GCA (повышение маркеров воспаления у лиц старше 50 лет): немедленно начать прием высоких доз перорального преднизона (60 мг/сут) 1) для предотвращения необратимой потери зрения.
QУлучшается ли миоз после лечения синдрома Горнера?
A
При лечении основного заболевания шансы на восстановление варьируют в зависимости от локализации и причины поражения. Ятрогенные (послеоперационные) и идиопатические случаи часто имеют доброкачественное течение. Расслоение сонной артерии может улучшиться при неотложном лечении. Опухолевые причины зависят от прогноза самой опухоли. При GCA есть сообщения об улучшении симптомов на фоне преднизона, но в некоторых случаях синдром Горнера может сохраняться.
1-й нейрон (центральный): гипоталамус → спускается в ствол мозга → синапс в центре Будге (цилиоспинальный центр, боковой рог C8-T2)
2-й нейрон (преганглионарный): центр Будге → выходит из спинного мозга, проходит через верхушку легкого → синапс в звездчатом ганглии (верхний шейный ганглий)
3-й нейрон (постганглионарный): звездчатый ганглий → поднимается вдоль внутренней сонной артерии → проходит через пещеристый синус → в виде длинных ресничных нервов достигает мышцы, расширяющей зрачок, и мышцы Мюллера
Из-за большой протяженности этого пути в него могут вовлекаться разнообразные причины от ствола мозга до верхушки легкого и шеи.
Симпатическая иннервация мышцы Мюллера и механизм возникновения симптомов
Мышца Мюллера верхнего века (обеспечивает подъем века примерно на 2 мм) и мышца Мюллера нижнего века получают симпатическую иннервацию. Денервация вызывает птоз верхнего века (около 2 мм) и приподнятие нижнего века (обратный птоз), что приводит к сужению глазной щели и кажущемуся западению глазного яблока.
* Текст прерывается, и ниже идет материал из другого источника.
(** [result.meta?.clerkOrgId] of a verified key. *)
Lemma authenticateApiKey_verified (apiKey : string) (now : Timestamp)
                                  (st st' : Store) (k : APIKey) :
  verify apiKey now st = (inr k, st') ->
  authenticateApiKey apiKey now st =
  (let org := match subjectType k with
              | organization => Some (subject k)
              | user => None
              end in
   let accepted :=
     mkApiKeyAuthResult true (Some (createdBy k)) org (Some (scopes k)) None in
   if negb (getUser (createdBy k)) then invalid "User no longer exists"
   else if truthy org
        then match getOrganizationMembershipList (createdBy k) with
             | None => invalid "Organization verification failed"
             | Some memberships =>
                 if existsb (fun o => String.eqb o (orElse org "")) memberships
                 then accepted
                 else invalid "User no longer in organization"
             end
        else accepted,
   st').
Proof.
  intros Hv. unfold authenticateApiKey, verifyKey. rewrite Hv.
  cbn [error result resultValid resultMeta negb clerkUserId clerkOrgId
       metaScopes orElse].
  destruct (getUser (createdBy k)); cbn [negb]; [| reflexivity].
  destruct (truthy match subjectType k with
                   | user => None
                   | organization => Some (subject k)
                   end); [| reflexivity].
  destruct (getOrganizationMembershipList (createdBy k)) as [ms |];
    [| reflexivity].
  now destruct (existsb _ ms).
Qed.

Lemma truthy_org (k : APIKey) :
  truthy match subjectType k with
         | organization => Some (subject k)
         | user => None
         end = true <->
  subjectType k = organization /\ subject k <> EmptyString.
Proof.
  destruct (subjectType k); cbn [truthy].
  - split; [discriminate | intros [Hc _]; discriminate Hc].
  - destruct (subject k) as [| c rest].
    + split; [discriminate | intros [_ Hne]; now elim Hne].
    + split; [intros _; split; [reflexivity | discriminate] | reflexivity].
Qed.

Lemma existsb_eqb_In (x : string) (l : list string) :
  existsb (fun o => String.eqb o x) l = true <-> In x l.
Proof.
  rewrite existsb_exists. split.
  - intros [y [Hy Heq]]. apply String.eqb_eq in Heq. now subst.
  - intros Hin. exists x. split; [assumption | apply String.eqb_refl].
Qed.

(** What an accepted key tells. *)
Lemma authenticateApiKey_valid_inv (apiKey : string) (now : Timestamp)
                                   (st : Store) :
  valid (fst (authenticateApiKey apiKey now st)) = true ->
  exists k,
    fst (verify apiKey now st) = inr k /\
    getUser (createdBy k) = true /\
    (subjectType k = organization -> subject k <> EmptyString ->
     exists memberships,
       getOrganizationMembershipList (createdBy k) = Some memberships /\
       In (subject k) memberships) /\
    fst (authenticateApiKey apiKey now st) =
      mkApiKeyAuthResult true (Some (createdBy k))
        match subjectType k with
        | organization => Some (subject k)
        | user => None
        end
        (Some (scopes k)) None.
Proof.
  destruct (verify apiKey now st) as [[e | k] st'] eqn:Hv.
  - rewrite (authenticateApiKey_failure apiKey now st st' e Hv). discriminate.
  - rewrite (authenticateApiKey_verified apiKey now st st' k Hv).
    cbv zeta. cbn [fst]. intros Hvalid. exists k.
    destruct (getUser (createdBy k)); cbn [negb] in *; [| discriminate].
    split; [reflexivity |]. split; [reflexivity |].
    destruct (truthy match subjectType k with
                     | organization => Some (subject k)
                     | user => None
                     end) eqn:Horg.
    + destruct (getOrganizationMembershipList (createdBy k)) as [ms |];
        [| discriminate].
      destruct (existsb _ ms) eqn:Hmem; [| discriminate].
      split; [| reflexivity].
      intros Hty Hne. exists ms. split; [reflexivity |].
      rewrite Hty in Hmem. cbn [orElse] in Hmem. now apply existsb_eqb_In.
    + split; [| reflexivity].
      intros Hty Hne. exfalso.
      assert (Ht : truthy match subjectType k with
                          | organization => Some (subject k)
                          | user => None
                          end = true) by (apply truthy_org; now split).
      congruence.
Qed.

(** X6. [authenticateApiKey] accepts a key only when the verification
    resolved it to a record, the user who created the key still exists,
    and, for a key of an organization, that organization is among the
    user's memberships; what it then returns are that user, that
    organization and the scopes of the record. A creator who was deleted
    or left the organization makes the key unusable although the key
    itself is neither revoked nor expired. *)
Theorem authenticateApiKey_accepts (apiKey : string) (now : Timestamp)
                                   (st : Store) :
  valid (fst (authenticateApiKey apiKey now st)) = true ->
  exists k,
    fst (verify apiKey now st) = inr k /\
    getUser (createdBy k) = true /\
    (subjectType k = organization -> subject k <> EmptyString ->
     exists memberships,
       getOrganizationMembershipList (createdBy k) = Some memberships /\
       In (subject k) memberships) /\
    authUserId (fst (authenticateApiKey apiKey now st)) = Some (createdBy k) /\
    authScopes (fst (authenticateApiKey apiKey now st)) = Some (scopes k) /\
    authError (fst (authenticateApiKey apiKey now st)) = None.
Proof.
  intros Hvalid.
  destruct (authenticateApiKey_valid_inv apiKey now st Hvalid)
    as (k & Hv & Hu & Hm & Hres).
  exists k. rewrite Hres. repeat (split; [assumption || reflexivity |]).
  reflexivity.
Qed.

(** X7. A presented API key takes the place of the session: when the
    request carries a non-empty [x-api-key], the answer of [withAuth] does
    not depend on the session, a context it returns is an [api_key]
    context of an accepted key, and a key that is not accepted is
    answered 401 even when a valid session comes with the request. *)
Theorem withAuth_key_first (request : Request) (sess : ClerkAuth)
                           (now : Timestamp) (st : Store) :
  truthy (xApiKey request) = true ->
  (forall sess', withAuth request sess now st = withAuth request sess' now st) /\
  (forall ctx, fst (withAuth request sess now st) = inr ctx ->
     authMethod ctx = api_key /\
     valid (fst (authenticateApiKey (orElse (xApiKey request) "") now st)) = true) /\
  (valid (fst (authenticateApiKey (orElse (xApiKey request) "") now st)) = false ->
   exists message,
     fst (withAuth request sess now st) = inl (mkResponse message 401)).
Proof.
  intros Hkey. unfold withAuth. rewrite Hkey.
  destruct (authenticateApiKey (orElse (xApiKey request) "") now st)
    as [res st'] eqn:Hauth. cbn [fst].
  split; [reflexivity |]. split.
  - intros ctx. destruct (valid res); cbn [negb fst]; [| discriminate].
    intros Hctx. injection Hctx as <-. split; reflexivity.
  - intros ->. cbn [negb fst]. now eexists.
Qed.

(** X8. An absent [x-api-key] header and an empty one are the same to
    [withAuth]: the key service is not asked and the store is left as it
    is; without a session user the answer is 401 "Unauthorized", and no
    protected route serves the request. *)
Theorem withAuth_without_key (request : Request) (sess : ClerkAuth)
                             (now : Timestamp) (st : Store) :
  xApiKey request = None \/ xApiKey request = Some EmptyString ->
  withAuth request sess now st =
    withAuth (mkRequest None (authorization request)) sess now st /\
  snd (withAuth request sess now st) = st /\
  (truthy (userId sess) = false ->
   withAuth request sess now st =
     (inl (mkResponse (Some "Unauthorized") 401), st) /\
   forall required,
     protectedRoute required request sess now st =
     (inl (mkResponse (Some "Unauthorized") 401), st)).
Proof.
  intros Hheader.
  assert (Hfalsy : truthy (xApiKey request) = false)
    by (destruct Hheader as [-> | ->]; reflexivity).
  unfold protectedRoute, withAuth. rewrite Hfalsy. cbn [xApiKey truthy].
  split; [reflexivity |]. split; [now destruct (truthy (userId sess)) |].
  intros ->. split; reflexivity.
Qed.

(** X9. A protected route serves a request that carries an API key only
    when the key verifies, its creator still exists and the key's scopes
    grant the required scope; the resources served are those of the key's
    organization, or of its creator for a key of a user. *)
Theorem protectedRoute_served_by_key (required : string) (request : Request)
                                     (sess : ClerkAuth) (now : Timestamp)
                                     (st : Store) (owner : option string) :
  truthy (xApiKey request) = true ->
  fst (protectedRoute required request sess now st) = inr owner ->
  exists k,
    fst (verify (orElse (xApiKey request) "") now st) = inr k /\
    getUser (createdBy k) = true /\
    Scopes.grants (scopes k) required /\
    owner = match subjectType k with
            | organization => Some (subject k)
            | user => Some (createdBy k)
            end.
Proof.
  intros Hkey. unfold protectedRoute, withAuth. rewrite Hkey.
  destruct (authenticateApiKey (orElse (xApiKey request) "") now st)
    as [res st'] eqn:Hauth.
  destruct (valid res) eqn:Hvalid; cbn [negb fst]; [| discriminate].
  assert (Hv : valid (fst (authenticateApiKey (orElse (xApiKey request) "")
                             now st)) = true) by now rewrite Hauth.
  destruct (authenticateApiKey_valid_inv _ now st Hv) as (k & Hk & Hu & _ & Hres).
  rewrite Hauth in Hres. cbn [fst] in Hres. subst res.
  cbn [ctxScopes ctxOrgId ctxUserId authScopes authOrgId authUserId].
  destruct (Scopes.hasScope (Some (scopes k)) required) eqn:Hscope;
    cbn [negb fst]; [| discriminate].
  intros Howner. injection Howner as <-.
  exists k. split; [exact Hk |]. split; [exact Hu |].
  split; [now apply hasScope_grants |].
  now destruct (subjectType k).
Qed.

End MiddlewareMore.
При постганглионарных поражениях высвобождение норадреналина из нервных окончаний прекращается. Это приводит к компенсаторному увеличению (up-regulation) α1-рецепторов мышцы, расширяющей зрачок. Даже слабое α1-действие (α1-действие апраклонидина) вызывает расширение зрачка, что является принципом фармакологической диагностики. Для развития этой гиперчувствительности требуется не менее 3 дней.
Предполагается, что васкулит при GCA распространяется на перфорирующие ветви позвоночной артерии, снижая кровоток в стволе мозга и вызывая поражение первого нейрона 1). Альтернативно, гранулематозное воспаление стенки внутренней сонной артерии может напрямую повреждать симпатическое сплетение, приводя к постганглионарному поражению 1). В обзорах литературы сообщается как о центральных, так и о постганглионарных поражениях, причем локализация поражения варьирует в зависимости от случая 1).
Сообщения о синдроме Горнера, связанном с ГКА, в литературе редки (менее 10 случаев), и детали патогенеза до сих пор не выяснены1). Из 8 ранее сообщенных случаев системные симптомы улучшились во всех случаях при приеме преднизолона 60 мг/сут (около 1 мг/кг/сут). Восстановление при синдроме Горнера варьировало в зависимости от случая: в некоторых случаях он полностью исчезал через 3 дня после начала лечения, в других сохранялся1). Центральные поражения (первый нейрон), вероятно, обусловлены ишемией ствола мозга и часто сочетаются с параличом блокового нерва или skew deviation1). Во многих случаях при МРТ/МРА аномалии не обнаруживаются, и диагностика основывается на клинических данных и маркерах воспаления1).